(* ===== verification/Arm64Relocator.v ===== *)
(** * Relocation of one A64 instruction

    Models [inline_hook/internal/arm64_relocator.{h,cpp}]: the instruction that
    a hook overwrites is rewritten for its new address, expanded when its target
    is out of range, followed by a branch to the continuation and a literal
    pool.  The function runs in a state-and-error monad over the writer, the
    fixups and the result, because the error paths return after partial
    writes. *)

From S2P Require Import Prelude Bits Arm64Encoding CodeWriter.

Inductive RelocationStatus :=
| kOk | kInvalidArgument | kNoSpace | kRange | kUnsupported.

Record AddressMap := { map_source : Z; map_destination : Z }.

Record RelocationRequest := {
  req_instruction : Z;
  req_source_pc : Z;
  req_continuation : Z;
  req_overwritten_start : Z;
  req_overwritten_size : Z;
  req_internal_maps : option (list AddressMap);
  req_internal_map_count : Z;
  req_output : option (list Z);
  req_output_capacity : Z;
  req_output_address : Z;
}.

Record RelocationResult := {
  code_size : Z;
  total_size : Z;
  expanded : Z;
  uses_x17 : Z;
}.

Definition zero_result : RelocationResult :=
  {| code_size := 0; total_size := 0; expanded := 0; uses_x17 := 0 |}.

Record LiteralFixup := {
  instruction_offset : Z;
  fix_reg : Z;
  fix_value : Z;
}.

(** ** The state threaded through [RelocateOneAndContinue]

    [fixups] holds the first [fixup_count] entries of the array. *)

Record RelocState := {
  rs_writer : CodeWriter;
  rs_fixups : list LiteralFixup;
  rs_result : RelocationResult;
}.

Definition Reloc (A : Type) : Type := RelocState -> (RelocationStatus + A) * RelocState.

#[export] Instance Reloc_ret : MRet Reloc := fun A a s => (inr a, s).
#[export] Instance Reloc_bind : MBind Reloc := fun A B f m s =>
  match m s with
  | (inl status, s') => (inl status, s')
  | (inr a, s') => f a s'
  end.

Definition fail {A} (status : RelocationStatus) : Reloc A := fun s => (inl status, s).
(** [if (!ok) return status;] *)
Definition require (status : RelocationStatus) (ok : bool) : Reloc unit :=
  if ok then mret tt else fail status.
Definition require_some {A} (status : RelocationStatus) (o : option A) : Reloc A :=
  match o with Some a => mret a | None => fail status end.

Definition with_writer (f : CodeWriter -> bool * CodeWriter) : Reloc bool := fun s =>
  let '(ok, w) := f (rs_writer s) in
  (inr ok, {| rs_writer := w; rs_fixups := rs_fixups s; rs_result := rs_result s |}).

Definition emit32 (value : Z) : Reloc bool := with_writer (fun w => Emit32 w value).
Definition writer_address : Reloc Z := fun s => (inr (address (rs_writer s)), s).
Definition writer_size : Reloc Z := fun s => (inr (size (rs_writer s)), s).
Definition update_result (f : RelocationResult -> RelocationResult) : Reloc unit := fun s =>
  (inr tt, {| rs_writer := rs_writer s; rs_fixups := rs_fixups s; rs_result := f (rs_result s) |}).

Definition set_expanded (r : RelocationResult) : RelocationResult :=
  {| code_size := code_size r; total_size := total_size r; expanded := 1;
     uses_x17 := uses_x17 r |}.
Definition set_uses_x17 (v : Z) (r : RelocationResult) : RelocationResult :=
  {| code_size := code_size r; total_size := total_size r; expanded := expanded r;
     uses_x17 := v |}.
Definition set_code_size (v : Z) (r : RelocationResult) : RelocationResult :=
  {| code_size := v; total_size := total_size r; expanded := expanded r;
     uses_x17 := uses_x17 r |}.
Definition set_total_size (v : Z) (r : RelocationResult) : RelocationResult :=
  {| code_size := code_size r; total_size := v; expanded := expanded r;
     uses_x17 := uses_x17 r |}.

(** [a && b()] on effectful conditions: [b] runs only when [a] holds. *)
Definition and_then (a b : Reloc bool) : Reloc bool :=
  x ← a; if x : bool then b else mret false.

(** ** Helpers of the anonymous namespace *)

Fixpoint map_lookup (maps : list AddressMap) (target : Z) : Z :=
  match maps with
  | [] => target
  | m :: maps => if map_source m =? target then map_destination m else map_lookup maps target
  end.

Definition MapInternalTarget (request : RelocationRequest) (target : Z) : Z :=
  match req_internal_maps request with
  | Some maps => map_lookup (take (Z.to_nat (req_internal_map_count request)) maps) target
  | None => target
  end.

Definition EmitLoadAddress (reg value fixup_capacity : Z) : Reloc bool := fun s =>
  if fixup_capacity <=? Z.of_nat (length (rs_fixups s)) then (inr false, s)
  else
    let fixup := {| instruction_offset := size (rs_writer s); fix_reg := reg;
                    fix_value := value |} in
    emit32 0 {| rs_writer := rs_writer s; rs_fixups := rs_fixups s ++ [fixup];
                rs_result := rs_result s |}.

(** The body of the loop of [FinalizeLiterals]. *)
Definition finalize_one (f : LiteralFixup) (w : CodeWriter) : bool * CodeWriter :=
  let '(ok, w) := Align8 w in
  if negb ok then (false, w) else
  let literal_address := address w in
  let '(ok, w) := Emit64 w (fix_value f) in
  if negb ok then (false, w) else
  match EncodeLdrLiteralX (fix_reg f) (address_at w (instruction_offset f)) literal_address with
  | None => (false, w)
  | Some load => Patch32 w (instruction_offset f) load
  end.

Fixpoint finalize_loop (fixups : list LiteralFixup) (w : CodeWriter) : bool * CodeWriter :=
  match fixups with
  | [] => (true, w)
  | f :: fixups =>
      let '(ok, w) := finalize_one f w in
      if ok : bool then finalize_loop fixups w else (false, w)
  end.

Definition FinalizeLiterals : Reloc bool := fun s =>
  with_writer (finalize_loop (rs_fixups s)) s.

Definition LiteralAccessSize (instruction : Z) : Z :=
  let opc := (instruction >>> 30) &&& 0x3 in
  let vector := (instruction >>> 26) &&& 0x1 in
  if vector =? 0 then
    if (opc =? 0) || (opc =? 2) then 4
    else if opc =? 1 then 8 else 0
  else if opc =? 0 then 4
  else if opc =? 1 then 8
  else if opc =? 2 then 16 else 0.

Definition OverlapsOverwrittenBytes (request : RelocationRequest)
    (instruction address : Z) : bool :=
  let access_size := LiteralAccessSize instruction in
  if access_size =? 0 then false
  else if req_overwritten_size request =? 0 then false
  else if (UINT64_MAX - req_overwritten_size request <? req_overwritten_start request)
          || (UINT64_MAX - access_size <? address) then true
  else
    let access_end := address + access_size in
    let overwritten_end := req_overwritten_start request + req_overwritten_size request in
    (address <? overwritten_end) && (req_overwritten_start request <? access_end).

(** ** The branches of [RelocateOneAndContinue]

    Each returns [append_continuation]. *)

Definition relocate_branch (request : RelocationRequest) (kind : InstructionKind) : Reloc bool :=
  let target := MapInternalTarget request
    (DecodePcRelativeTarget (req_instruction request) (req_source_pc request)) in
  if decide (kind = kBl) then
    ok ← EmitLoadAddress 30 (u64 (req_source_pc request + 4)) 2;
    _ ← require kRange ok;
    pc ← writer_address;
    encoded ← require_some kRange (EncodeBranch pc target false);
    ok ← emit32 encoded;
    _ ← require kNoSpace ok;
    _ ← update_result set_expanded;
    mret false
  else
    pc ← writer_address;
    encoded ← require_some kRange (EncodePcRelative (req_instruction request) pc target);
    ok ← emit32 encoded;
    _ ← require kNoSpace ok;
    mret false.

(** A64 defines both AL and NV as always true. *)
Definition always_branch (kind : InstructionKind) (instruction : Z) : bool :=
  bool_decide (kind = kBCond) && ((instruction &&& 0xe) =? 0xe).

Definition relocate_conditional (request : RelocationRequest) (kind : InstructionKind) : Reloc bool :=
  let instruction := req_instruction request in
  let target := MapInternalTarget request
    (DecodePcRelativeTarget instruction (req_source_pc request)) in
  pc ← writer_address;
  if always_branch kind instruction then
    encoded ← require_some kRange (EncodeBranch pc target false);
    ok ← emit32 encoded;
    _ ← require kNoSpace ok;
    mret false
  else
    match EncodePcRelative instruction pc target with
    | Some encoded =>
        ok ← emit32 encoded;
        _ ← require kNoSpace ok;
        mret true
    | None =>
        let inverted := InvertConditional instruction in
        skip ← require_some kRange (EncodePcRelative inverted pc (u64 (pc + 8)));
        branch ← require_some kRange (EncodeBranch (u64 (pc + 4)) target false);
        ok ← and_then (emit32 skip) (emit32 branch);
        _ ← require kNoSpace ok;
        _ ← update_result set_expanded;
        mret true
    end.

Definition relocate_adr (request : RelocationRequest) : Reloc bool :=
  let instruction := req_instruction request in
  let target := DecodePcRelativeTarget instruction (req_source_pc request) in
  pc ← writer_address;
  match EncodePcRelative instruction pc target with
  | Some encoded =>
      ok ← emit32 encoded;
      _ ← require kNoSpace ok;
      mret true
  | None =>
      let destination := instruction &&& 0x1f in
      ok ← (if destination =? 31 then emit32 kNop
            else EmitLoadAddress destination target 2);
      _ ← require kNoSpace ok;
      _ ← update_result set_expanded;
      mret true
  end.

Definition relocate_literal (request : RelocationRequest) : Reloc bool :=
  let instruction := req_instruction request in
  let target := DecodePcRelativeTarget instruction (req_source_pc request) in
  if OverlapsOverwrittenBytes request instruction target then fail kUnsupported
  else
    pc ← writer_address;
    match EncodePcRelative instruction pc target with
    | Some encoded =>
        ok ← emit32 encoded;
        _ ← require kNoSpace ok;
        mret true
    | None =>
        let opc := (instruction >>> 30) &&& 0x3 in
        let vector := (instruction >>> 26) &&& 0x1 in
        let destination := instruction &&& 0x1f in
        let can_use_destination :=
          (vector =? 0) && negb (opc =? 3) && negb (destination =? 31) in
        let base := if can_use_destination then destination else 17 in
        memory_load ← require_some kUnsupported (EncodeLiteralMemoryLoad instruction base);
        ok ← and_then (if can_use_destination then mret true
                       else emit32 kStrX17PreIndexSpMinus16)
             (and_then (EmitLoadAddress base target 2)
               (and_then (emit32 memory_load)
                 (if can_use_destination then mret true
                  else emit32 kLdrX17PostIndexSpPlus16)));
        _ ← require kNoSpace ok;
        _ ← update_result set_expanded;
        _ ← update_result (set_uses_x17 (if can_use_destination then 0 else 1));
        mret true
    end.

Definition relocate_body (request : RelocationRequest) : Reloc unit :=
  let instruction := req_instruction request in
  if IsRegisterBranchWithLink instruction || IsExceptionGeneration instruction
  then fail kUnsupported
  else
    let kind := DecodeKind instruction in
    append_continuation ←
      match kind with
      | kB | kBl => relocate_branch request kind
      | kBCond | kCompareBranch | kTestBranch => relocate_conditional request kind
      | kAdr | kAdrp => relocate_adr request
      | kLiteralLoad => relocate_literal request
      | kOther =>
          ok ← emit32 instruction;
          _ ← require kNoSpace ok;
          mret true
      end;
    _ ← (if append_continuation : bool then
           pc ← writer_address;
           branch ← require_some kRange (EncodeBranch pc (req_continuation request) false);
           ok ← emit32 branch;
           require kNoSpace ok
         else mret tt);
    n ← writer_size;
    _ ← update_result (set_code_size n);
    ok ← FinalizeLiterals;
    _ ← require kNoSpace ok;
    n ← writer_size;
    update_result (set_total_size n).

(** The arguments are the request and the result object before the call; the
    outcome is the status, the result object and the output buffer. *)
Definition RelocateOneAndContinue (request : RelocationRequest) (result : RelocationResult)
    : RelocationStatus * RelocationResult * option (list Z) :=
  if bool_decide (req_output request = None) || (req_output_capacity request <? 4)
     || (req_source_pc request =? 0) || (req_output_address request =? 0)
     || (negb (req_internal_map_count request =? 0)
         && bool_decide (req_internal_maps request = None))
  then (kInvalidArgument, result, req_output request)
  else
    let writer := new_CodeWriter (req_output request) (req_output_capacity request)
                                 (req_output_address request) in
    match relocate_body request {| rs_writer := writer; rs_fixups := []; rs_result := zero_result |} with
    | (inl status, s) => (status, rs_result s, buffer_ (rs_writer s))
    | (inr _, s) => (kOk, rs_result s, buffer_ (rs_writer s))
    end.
========================================================================
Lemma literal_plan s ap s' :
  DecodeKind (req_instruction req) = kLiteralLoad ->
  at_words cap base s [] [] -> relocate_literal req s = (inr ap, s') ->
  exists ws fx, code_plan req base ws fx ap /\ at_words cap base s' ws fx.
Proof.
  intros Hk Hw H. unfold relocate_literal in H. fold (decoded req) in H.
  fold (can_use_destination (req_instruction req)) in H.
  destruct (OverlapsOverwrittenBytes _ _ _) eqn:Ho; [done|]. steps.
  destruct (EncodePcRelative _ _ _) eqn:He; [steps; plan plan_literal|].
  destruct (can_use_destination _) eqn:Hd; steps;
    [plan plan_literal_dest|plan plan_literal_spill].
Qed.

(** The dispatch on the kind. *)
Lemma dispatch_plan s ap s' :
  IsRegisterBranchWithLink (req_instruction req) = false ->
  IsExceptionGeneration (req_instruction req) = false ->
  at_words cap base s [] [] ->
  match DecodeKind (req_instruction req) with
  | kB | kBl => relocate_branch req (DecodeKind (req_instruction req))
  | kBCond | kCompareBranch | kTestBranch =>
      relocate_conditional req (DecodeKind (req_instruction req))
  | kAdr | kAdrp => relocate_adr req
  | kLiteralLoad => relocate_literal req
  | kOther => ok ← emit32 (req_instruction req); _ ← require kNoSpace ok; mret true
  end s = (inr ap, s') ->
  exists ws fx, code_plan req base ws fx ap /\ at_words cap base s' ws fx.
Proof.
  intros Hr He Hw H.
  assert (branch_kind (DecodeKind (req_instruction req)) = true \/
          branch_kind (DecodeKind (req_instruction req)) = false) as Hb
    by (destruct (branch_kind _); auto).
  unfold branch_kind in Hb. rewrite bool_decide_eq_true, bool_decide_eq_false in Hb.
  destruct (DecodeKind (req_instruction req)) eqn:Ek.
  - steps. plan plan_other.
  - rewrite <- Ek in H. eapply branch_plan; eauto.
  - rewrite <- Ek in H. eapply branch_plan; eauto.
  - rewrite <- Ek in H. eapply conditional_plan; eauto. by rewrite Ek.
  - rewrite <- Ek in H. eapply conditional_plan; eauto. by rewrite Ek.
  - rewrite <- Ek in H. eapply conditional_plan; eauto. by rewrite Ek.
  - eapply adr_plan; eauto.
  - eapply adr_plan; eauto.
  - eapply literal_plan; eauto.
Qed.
========================================================================
Reproduce every line from the preceding data in which the word "RelocationStatus" can be found.

__Exercise response__.
Inductive RelocationStatus :=
Definition Reloc (A : Type) : Type := RelocState -> (RelocationStatus + A) * RelocState.
Definition fail {A} (status : RelocationStatus) : Reloc A := fun s => (inl status, s).
Definition require (status : RelocationStatus) (ok : bool) : Reloc unit :=
Definition require_some {A} (status : RelocationStatus) (o : option A) : Reloc A :=
    : RelocationStatus * RelocationResult * option (list Z) :=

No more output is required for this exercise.